- [AIM OF THE EXERCISE]:
Below are the entries to work from; restate word for word the portion that opens with the line containing "(** * La Chica" and closes with the line containing "Conventions of the embedding.", keeping both.

- [AVAILABLE DATA]:
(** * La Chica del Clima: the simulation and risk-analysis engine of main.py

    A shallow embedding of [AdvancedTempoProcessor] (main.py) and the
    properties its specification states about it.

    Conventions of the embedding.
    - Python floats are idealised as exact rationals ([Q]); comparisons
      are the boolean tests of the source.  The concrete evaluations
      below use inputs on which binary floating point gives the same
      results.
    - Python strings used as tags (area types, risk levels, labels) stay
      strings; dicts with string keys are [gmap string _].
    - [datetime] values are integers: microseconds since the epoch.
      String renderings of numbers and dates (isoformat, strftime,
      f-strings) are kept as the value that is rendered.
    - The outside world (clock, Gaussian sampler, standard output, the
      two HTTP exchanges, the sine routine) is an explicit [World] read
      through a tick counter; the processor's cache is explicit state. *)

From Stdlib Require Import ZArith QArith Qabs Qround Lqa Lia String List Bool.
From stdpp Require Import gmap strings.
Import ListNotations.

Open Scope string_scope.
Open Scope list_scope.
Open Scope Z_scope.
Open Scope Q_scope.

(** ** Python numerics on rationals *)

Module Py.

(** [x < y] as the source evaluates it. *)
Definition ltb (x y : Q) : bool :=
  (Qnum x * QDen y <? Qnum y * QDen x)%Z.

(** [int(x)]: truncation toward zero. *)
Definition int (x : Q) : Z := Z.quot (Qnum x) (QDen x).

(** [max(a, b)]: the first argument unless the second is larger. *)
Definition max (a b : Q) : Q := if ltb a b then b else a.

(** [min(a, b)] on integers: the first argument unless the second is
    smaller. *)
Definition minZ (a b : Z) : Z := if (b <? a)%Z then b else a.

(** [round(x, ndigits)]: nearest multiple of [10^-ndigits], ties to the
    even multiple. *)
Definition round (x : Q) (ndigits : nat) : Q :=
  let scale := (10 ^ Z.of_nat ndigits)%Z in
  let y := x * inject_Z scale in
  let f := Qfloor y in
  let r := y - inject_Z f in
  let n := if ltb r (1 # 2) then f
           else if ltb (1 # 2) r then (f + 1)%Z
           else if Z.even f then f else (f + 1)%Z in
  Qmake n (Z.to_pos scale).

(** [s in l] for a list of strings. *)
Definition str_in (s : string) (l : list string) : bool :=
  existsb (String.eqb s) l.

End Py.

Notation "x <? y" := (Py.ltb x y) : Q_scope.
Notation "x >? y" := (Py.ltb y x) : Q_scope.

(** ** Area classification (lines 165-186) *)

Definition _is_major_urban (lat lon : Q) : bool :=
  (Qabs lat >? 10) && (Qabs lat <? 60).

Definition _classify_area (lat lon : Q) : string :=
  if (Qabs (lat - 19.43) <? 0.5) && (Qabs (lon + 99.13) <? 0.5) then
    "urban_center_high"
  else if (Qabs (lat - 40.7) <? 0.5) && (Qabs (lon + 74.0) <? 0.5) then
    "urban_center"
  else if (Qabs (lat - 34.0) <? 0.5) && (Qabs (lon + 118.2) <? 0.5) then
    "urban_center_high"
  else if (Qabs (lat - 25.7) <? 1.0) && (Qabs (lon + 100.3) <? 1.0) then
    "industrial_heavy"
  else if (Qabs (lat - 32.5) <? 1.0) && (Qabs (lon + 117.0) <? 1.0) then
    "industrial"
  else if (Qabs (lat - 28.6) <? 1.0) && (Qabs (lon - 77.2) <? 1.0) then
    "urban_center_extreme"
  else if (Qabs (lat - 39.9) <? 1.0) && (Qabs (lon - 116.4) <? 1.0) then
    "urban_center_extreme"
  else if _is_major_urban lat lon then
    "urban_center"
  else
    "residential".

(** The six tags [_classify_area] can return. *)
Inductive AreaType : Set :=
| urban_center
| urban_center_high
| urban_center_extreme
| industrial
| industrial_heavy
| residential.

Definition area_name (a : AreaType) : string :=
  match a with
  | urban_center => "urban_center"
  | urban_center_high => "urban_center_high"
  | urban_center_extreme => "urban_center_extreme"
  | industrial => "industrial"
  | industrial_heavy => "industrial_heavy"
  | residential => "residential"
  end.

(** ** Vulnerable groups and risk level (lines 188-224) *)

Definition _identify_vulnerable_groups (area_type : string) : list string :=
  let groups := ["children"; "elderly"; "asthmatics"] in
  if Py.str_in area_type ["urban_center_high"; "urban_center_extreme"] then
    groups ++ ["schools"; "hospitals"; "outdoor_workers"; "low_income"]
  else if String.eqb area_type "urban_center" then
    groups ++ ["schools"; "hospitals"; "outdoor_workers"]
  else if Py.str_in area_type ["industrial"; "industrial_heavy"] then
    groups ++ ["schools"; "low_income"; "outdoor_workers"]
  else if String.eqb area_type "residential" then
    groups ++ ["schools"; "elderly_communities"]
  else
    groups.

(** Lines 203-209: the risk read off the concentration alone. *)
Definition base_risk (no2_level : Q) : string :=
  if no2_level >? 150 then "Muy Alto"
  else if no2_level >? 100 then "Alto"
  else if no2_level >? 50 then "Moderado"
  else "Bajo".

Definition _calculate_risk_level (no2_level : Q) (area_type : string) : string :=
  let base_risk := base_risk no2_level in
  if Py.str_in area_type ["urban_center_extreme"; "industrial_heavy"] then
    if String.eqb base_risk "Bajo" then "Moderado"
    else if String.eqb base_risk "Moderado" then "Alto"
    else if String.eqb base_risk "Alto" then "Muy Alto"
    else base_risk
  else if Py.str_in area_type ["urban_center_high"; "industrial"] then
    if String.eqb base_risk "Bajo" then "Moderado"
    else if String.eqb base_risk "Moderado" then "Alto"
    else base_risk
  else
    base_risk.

* * *

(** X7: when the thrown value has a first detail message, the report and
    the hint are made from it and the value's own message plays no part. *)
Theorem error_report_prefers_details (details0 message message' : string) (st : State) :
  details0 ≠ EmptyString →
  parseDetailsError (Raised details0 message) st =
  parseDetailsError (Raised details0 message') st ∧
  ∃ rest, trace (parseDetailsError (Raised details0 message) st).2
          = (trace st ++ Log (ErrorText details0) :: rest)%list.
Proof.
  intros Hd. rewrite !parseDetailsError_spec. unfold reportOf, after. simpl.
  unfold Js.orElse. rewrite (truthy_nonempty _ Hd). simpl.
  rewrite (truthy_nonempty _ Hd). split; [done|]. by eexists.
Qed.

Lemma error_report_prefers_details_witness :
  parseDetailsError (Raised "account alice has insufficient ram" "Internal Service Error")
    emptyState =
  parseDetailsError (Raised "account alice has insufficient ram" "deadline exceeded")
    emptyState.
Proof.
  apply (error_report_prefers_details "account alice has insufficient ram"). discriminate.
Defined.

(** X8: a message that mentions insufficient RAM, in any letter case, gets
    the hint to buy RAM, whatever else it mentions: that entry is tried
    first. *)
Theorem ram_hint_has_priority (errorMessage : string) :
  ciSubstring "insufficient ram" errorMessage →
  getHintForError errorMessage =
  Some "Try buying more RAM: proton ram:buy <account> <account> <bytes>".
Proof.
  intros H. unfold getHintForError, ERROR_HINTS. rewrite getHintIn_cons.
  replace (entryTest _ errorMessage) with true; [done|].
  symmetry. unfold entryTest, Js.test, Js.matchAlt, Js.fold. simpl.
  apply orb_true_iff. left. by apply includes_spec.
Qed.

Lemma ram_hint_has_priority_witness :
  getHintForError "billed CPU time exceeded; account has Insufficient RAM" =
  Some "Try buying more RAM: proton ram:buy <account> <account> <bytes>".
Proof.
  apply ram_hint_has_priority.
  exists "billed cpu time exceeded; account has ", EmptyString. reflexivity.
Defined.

- [RESPONSE TO THIS EXERCISE]:
(** * La Chica del Clima: the simulation and risk-analysis engine of main.py

    A shallow embedding of [AdvancedTempoProcessor] (main.py) and the
    properties its specification states about it.

    Conventions of the embedding.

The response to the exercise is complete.